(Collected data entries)
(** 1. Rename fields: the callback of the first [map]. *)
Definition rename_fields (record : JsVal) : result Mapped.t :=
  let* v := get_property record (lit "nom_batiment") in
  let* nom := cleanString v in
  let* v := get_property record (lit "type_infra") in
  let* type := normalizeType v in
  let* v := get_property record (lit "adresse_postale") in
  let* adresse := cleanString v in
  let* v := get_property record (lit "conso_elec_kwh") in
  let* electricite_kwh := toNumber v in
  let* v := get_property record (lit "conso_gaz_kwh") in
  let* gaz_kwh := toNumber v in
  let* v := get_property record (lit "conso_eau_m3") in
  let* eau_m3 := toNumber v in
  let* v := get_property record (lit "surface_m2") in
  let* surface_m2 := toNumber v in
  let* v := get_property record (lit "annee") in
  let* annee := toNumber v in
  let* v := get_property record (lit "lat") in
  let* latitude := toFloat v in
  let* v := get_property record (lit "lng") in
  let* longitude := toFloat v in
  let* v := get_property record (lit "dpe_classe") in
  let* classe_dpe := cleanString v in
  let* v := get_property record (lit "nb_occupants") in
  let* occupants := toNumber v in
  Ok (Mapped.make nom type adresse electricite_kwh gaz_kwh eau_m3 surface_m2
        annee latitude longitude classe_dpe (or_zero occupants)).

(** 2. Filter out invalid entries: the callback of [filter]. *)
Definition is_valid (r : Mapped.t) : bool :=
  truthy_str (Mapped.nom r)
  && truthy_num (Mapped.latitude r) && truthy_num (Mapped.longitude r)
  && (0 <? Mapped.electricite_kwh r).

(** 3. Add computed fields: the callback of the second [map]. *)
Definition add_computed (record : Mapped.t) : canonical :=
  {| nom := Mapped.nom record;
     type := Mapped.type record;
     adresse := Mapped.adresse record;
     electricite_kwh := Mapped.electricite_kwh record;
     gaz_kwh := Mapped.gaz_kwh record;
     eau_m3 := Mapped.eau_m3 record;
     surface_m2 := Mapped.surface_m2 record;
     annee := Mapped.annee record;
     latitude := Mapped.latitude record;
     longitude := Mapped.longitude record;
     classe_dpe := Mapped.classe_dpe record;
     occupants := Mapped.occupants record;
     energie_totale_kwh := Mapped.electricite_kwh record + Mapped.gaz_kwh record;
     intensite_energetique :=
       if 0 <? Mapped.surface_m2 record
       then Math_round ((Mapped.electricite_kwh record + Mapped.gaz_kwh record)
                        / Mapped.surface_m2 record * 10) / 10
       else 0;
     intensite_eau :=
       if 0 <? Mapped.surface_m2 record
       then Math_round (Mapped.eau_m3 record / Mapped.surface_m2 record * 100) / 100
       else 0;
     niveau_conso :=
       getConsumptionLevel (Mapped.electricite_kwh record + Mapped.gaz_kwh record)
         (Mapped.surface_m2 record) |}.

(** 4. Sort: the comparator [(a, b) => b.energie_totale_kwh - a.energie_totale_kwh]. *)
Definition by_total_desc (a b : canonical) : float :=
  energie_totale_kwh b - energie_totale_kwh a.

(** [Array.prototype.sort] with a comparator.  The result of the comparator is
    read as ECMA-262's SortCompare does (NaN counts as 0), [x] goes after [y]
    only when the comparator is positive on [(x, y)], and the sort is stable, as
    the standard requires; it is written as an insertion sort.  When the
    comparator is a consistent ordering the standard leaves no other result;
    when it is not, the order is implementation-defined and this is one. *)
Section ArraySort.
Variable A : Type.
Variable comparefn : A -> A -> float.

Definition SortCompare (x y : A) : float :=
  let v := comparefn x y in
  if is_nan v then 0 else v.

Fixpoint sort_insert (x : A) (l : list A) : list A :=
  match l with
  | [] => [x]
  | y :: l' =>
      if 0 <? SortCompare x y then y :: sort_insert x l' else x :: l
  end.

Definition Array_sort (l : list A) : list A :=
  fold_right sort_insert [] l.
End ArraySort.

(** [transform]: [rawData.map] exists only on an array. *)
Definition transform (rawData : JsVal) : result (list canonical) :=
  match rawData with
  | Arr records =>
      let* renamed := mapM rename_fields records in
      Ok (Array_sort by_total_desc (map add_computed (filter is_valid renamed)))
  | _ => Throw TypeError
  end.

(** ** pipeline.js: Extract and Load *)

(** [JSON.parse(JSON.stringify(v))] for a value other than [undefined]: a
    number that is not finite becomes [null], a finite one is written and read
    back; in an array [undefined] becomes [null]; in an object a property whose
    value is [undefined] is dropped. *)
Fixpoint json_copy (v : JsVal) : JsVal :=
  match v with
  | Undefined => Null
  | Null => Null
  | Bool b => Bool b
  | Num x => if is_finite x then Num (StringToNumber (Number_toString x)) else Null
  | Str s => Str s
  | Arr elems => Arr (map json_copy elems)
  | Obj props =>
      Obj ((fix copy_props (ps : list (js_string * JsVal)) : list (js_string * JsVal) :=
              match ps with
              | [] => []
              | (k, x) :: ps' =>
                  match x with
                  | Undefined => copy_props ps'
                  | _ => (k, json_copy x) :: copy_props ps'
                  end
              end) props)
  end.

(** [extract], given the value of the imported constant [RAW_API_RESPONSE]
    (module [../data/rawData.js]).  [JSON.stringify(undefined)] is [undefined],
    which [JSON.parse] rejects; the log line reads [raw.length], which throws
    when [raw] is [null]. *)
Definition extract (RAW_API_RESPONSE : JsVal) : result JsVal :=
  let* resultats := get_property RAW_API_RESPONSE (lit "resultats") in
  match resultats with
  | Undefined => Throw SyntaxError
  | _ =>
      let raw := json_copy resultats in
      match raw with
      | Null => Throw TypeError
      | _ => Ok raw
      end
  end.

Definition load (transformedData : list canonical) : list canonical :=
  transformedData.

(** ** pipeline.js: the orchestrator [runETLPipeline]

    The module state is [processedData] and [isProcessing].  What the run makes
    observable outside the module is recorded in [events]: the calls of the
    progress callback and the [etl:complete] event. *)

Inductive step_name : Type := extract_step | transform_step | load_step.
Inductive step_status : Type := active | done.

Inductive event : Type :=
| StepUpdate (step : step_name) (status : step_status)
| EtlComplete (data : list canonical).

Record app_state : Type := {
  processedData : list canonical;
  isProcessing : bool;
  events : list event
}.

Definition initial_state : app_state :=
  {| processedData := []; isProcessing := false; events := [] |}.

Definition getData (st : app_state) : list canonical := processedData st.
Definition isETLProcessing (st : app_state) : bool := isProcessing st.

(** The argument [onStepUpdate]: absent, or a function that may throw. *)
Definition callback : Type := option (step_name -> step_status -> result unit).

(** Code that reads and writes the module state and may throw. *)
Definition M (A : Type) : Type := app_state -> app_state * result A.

- PROBLEM -
Your job here is to copy the entries above exactly.

- FINAL ANSWER -
(** 1. Rename fields: the callback of the first [map]. *)
Definition rename_fields (record : JsVal) : result Mapped.t :=
  let* v := get_property record (lit "nom_batiment") in
  let* nom := cleanString v in
  let* v := get_property record (lit "type_infra") in
  let* type := normalizeType v in
  let* v := get_property record (lit "adresse_postale") in
  let* adresse := cleanString v in
  let* v := get_property record (lit "conso_elec_kwh") in
  let* electricite_kwh := toNumber v in
  let* v := get_property record (lit "conso_gaz_kwh") in
  let* gaz_kwh := toNumber v in
  let* v := get_property record (lit "conso_eau_m3") in
  let* eau_m3 := toNumber v in
  let* v := get_property record (lit "surface_m2") in
  let* surface_m2 := toNumber v in
  let* v := get_property record (lit "annee") in
  let* annee := toNumber v in
  let* v := get_property record (lit "lat") in
  let* latitude := toFloat v in
  let* v := get_property record (lit "lng") in
  let* longitude := toFloat v in
  let* v := get_property record (lit "dpe_classe") in
  let* classe_dpe := cleanString v in
  let* v := get_property record (lit "nb_occupants") in
  let* occupants := toNumber v in
  Ok (Mapped.make nom type adresse electricite_kwh gaz_kwh eau_m3 surface_m2
        annee latitude longitude classe_dpe (or_zero occupants)).

(** 2. Filter out invalid entries: the callback of [filter]. *)
Definition is_valid (r : Mapped.t) : bool :=
  truthy_str (Mapped.nom r)
  && truthy_num (Mapped.latitude r) && truthy_num (Mapped.longitude r)
  && (0 <? Mapped.electricite_kwh r).

(** 3. Add computed fields: the callback of the second [map]. *)
Definition add_computed (record : Mapped.t) : canonical :=
  {| nom := Mapped.nom record;
     type := Mapped.type record;
     adresse := Mapped.adresse record;
     electricite_kwh := Mapped.electricite_kwh record;
     gaz_kwh := Mapped.gaz_kwh record;
     eau_m3 := Mapped.eau_m3 record;
     surface_m2 := Mapped.surface_m2 record;
     annee := Mapped.annee record;
     latitude := Mapped.latitude record;
     longitude := Mapped.longitude record;
     classe_dpe := Mapped.classe_dpe record;
     occupants := Mapped.occupants record;
     energie_totale_kwh := Mapped.electricite_kwh record + Mapped.gaz_kwh record;
     intensite_energetique :=
       if 0 <? Mapped.surface_m2 record
       then Math_round ((Mapped.electricite_kwh record + Mapped.gaz_kwh record)
                        / Mapped.surface_m2 record * 10) / 10
       else 0;
     intensite_eau :=
       if 0 <? Mapped.surface_m2 record
       then Math_round (Mapped.eau_m3 record / Mapped.surface_m2 record * 100) / 100
       else 0;
     niveau_conso :=
       getConsumptionLevel (Mapped.electricite_kwh record + Mapped.gaz_kwh record)
         (Mapped.surface_m2 record) |}.

(** 4. Sort: the comparator [(a, b) => b.energie_totale_kwh - a.energie_totale_kwh]. *)
Definition by_total_desc (a b : canonical) : float :=
  energie_totale_kwh b - energie_totale_kwh a.

(** [Array.prototype.sort] with a comparator.  The result of the comparator is
    read as ECMA-262's SortCompare does (NaN counts as 0), [x] goes after [y]
    only when the comparator is positive on [(x, y)], and the sort is stable, as
    the standard requires; it is written as an insertion sort.  When the
    comparator is a consistent ordering the standard leaves no other result;
    when it is not, the order is implementation-defined and this is one. *)
Section ArraySort.
Variable A : Type.
Variable comparefn : A -> A -> float.

Definition SortCompare (x y : A) : float :=
  let v := comparefn x y in
  if is_nan v then 0 else v.

Fixpoint sort_insert (x : A) (l : list A) : list A :=
  match l with
  | [] => [x]
  | y :: l' =>
      if 0 <? SortCompare x y then y :: sort_insert x l' else x :: l
  end.

Definition Array_sort (l : list A) : list A :=
  fold_right sort_insert [] l.
End ArraySort.

(** [transform]: [rawData.map] exists only on an array. *)
Definition transform (rawData : JsVal) : result (list canonical) :=
  match rawData with
  | Arr records =>
      let* renamed := mapM rename_fields records in
      Ok (Array_sort by_total_desc (map add_computed (filter is_valid renamed)))
  | _ => Throw TypeError
  end.

(** ** pipeline.js: Extract and Load *)

(** [JSON.parse(JSON.stringify(v))] for a value other than [undefined]: a
    number that is not finite becomes [null], a finite one is written and read
    back; in an array [undefined] becomes [null]; in an object a property whose
    value is [undefined] is dropped. *)
Fixpoint json_copy (v : JsVal) : JsVal :=
  match v with
  | Undefined => Null
  | Null => Null
  | Bool b => Bool b
  | Num x => if is_finite x then Num (StringToNumber (Number_toString x)) else Null
  | Str s => Str s
  | Arr elems => Arr (map json_copy elems)
  | Obj props =>
      Obj ((fix copy_props (ps : list (js_string * JsVal)) : list (js_string * JsVal) :=
              match ps with
              | [] => []
              | (k, x) :: ps' =>
                  match x with
                  | Undefined => copy_props ps'
                  | _ => (k, json_copy x) :: copy_props ps'
                  end
              end) props)
  end.

(** [extract], given the value of the imported constant [RAW_API_RESPONSE]
    (module [../data/rawData.js]).  [JSON.stringify(undefined)] is [undefined],
    which [JSON.parse] rejects; the log line reads [raw.length], which throws
    when [raw] is [null]. *)
Definition extract (RAW_API_RESPONSE : JsVal) : result JsVal :=
  let* resultats := get_property RAW_API_RESPONSE (lit "resultats") in
  match resultats with
  | Undefined => Throw SyntaxError
  | _ =>
      let raw := json_copy resultats in
      match raw with
      | Null => Throw TypeError
      | _ => Ok raw
      end
  end.

Definition load (transformedData : list canonical) : list canonical :=
  transformedData.

(** ** pipeline.js: the orchestrator [runETLPipeline]

    The module state is [processedData] and [isProcessing].  What the run makes
    observable outside the module is recorded in [events]: the calls of the
    progress callback and the [etl:complete] event. *)

Inductive step_name : Type := extract_step | transform_step | load_step.
Inductive step_status : Type := active | done.

Inductive event : Type :=
| StepUpdate (step : step_name) (status : step_status)
| EtlComplete (data : list canonical).

Record app_state : Type := {
  processedData : list canonical;
  isProcessing : bool;
  events : list event
}.

Definition initial_state : app_state :=
  {| processedData := []; isProcessing := false; events := [] |}.

Definition getData (st : app_state) : list canonical := processedData st.
Definition isETLProcessing (st : app_state) : bool := isProcessing st.

(** The argument [onStepUpdate]: absent, or a function that may throw. *)
Definition callback : Type := option (step_name -> step_status -> result unit).

(** Code that reads and writes the module state and may throw. *)
Definition M (A : Type) : Type := app_state -> app_state * result A.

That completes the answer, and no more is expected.